There are a few important points.

  1. Use an actual decimal type rather than floating point.

  2. Understand that a currency amount has two components: a value (5.63) and a currency code or type (USD, CAD, GBP, EUR, et al). Sometimes you can ignore the currency code, other times it is vital. What if you are working on a financial or retail/e-commerce system that allows multiple currencies? What happens if you are trying to take money from a customer in CAD, but they want to pay with MXN? You need a "money" type with a currency code and currency amount to be able to mix these values (also exchange rate, but I do not want to get too far on a tangent). At the same time, my personal finance software never needs to worry about this because everything is in USD (it can mix currencies, but I never need to).

  3. While a currency may have a smallest physical unit in practice (CAD and USD have cents, JPY is just... Yen) it is possible to get smaller. CandiedOrange's answer points out fuel prices in tenths of a cent. My property taxes are assessed as mills per dollar, or tenths of a cent (1/1000 of a USD dollar). Do not limit yourself to $0.01. While you may display those values most of the time, your types should allow smaller (the decimal types referenced above do).

  4. Intermediate calculations certainly must allow more precision than a single cent. I have worked on retail/e-commerce systems where internal values were rounded to $0.00000001 internally. Infinite precision is not typically supported by decimal types (or SQL) so there has to be some limit. For example, dividing 1/3 using Java's BigDecimal will throw an exception without a RoundingMode or MathContext specified because the value cannot be represented exactly.

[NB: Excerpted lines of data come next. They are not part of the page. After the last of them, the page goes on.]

Lemma handlePromptCopy_elapse (w : World) (dt : N) :
  falsy (promptResponse (app w)) = false ->
  promptCopied (app (elapse dt (handlePromptCopy w)))
  = (dt <? 2500) && negb (pending ResetPromptCopied (now w + dt) w).
Proof.
  intros Ht. unfold handlePromptCopy. rewrite Ht.
  rewrite (flag_elapse ResetPromptCopied), pending_setTimeout.
  cbn [flag Callback_eqb andb]. rewrite negb_orb, window_open. reflexivity.
Qed.

Lemma copied_elapse (dt : N) (w : World) :
  copied (app (elapse dt w))
  = copied (app w) && negb (pending ResetCopied (now w + dt) w).
Proof. exact (flag_elapse ResetCopied dt w). Qed.

(** Selecting a file touches neither the clock nor the timers. *)
Lemma now_select files0 (w : World) :
  now (handleFileChange files0 w) = now w.
Proof. destruct files0; reflexivity. Qed.

Lemma pending_select cb t files0 (w : World) :
  pending cb t (handleFileChange files0 w) = pending cb t w.
Proof. destruct files0; reflexivity. Qed.

(** The reset scheduled by a copy is due 2500 ms later. *)
Lemma handleCopy_pending (w : World) :
  falsy (transcription (app w)) = false ->
  now (handleCopy w) = now w
  /\ pending ResetCopied (now w + 2500) (handleCopy w) = true.
Proof.
  intros Ht. unfold handleCopy. rewrite Ht. split; [reflexivity|].
  rewrite pending_setTimeout. cbn [Callback_eqb andb].
  change (now (setCopied true (writeText (transcription (app w)) w)))
    with (now w).
  rewrite N.leb_refl. reflexivity.
Qed.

    Anyway, this is critical in certain cases. Let us assume you have a user with six items in his shopping cart, and he goes to check out. Your system has to calculate tax, and does so per item because items may be taxed differently. If you round the taxes at each item, you may get penny rounding errors at the transaction/cart level. One approach to fix this might be to store taxes to more decimal places per item, get the total for the whole transaction, and go back and round each item so the total tax is correct (maybe one item rounds up, another down).

The important thing to realize from all of this is that something as important as rounding pennies can be very important to the right people (e.g. some of my past customers who had to pay the government sales taxes on their customers' behalf). However, these are all solved problems. Keep the above points in mind and do some experimentation on your own, and you will learn by doing.

4

One place where lots of developers are confronted with a single data representation for any currency is for in-app purchases for iOS applications. Your customer can be connected to a store in almost any country in the world. And in that situation, you will be given a purchase price consisting of a double precision number, and a currency code.

You need to be aware that the numbers could be big. There are currencies where the equivalent of say ten dollars is more than 100,000 units. And we are lucky that there are no currencies like the Zimbabwean dollar around at the moment, where you could have a hundred trillion banknote!

For displaying currencies, you will need some library - you have no chance to get it all right yourself. The display depends on two things: The currency code, and the user's locale. Think how US dollars and Canadian dollars would be displayed with a US locale and a Canadian locale: In the USA, you have $ vs CAN$, and in Canada you have US$ vs. $. Hope that's built into the OS, or you have a good library.

For calculations, any calculation will end with a rounding step. You will have to find out how you have to perform that rounding legally. That's not a programming problem, it's a legal problem. For example, if you calculate VAT in the UK, you have to calculate tax per item or per item line, and round it down to pennies. What you round to depends on the currency. But the rules obviously depend on the country. You can't expect that a calculation that is legally correct in the UK would be legally correct in Japan and vice versa.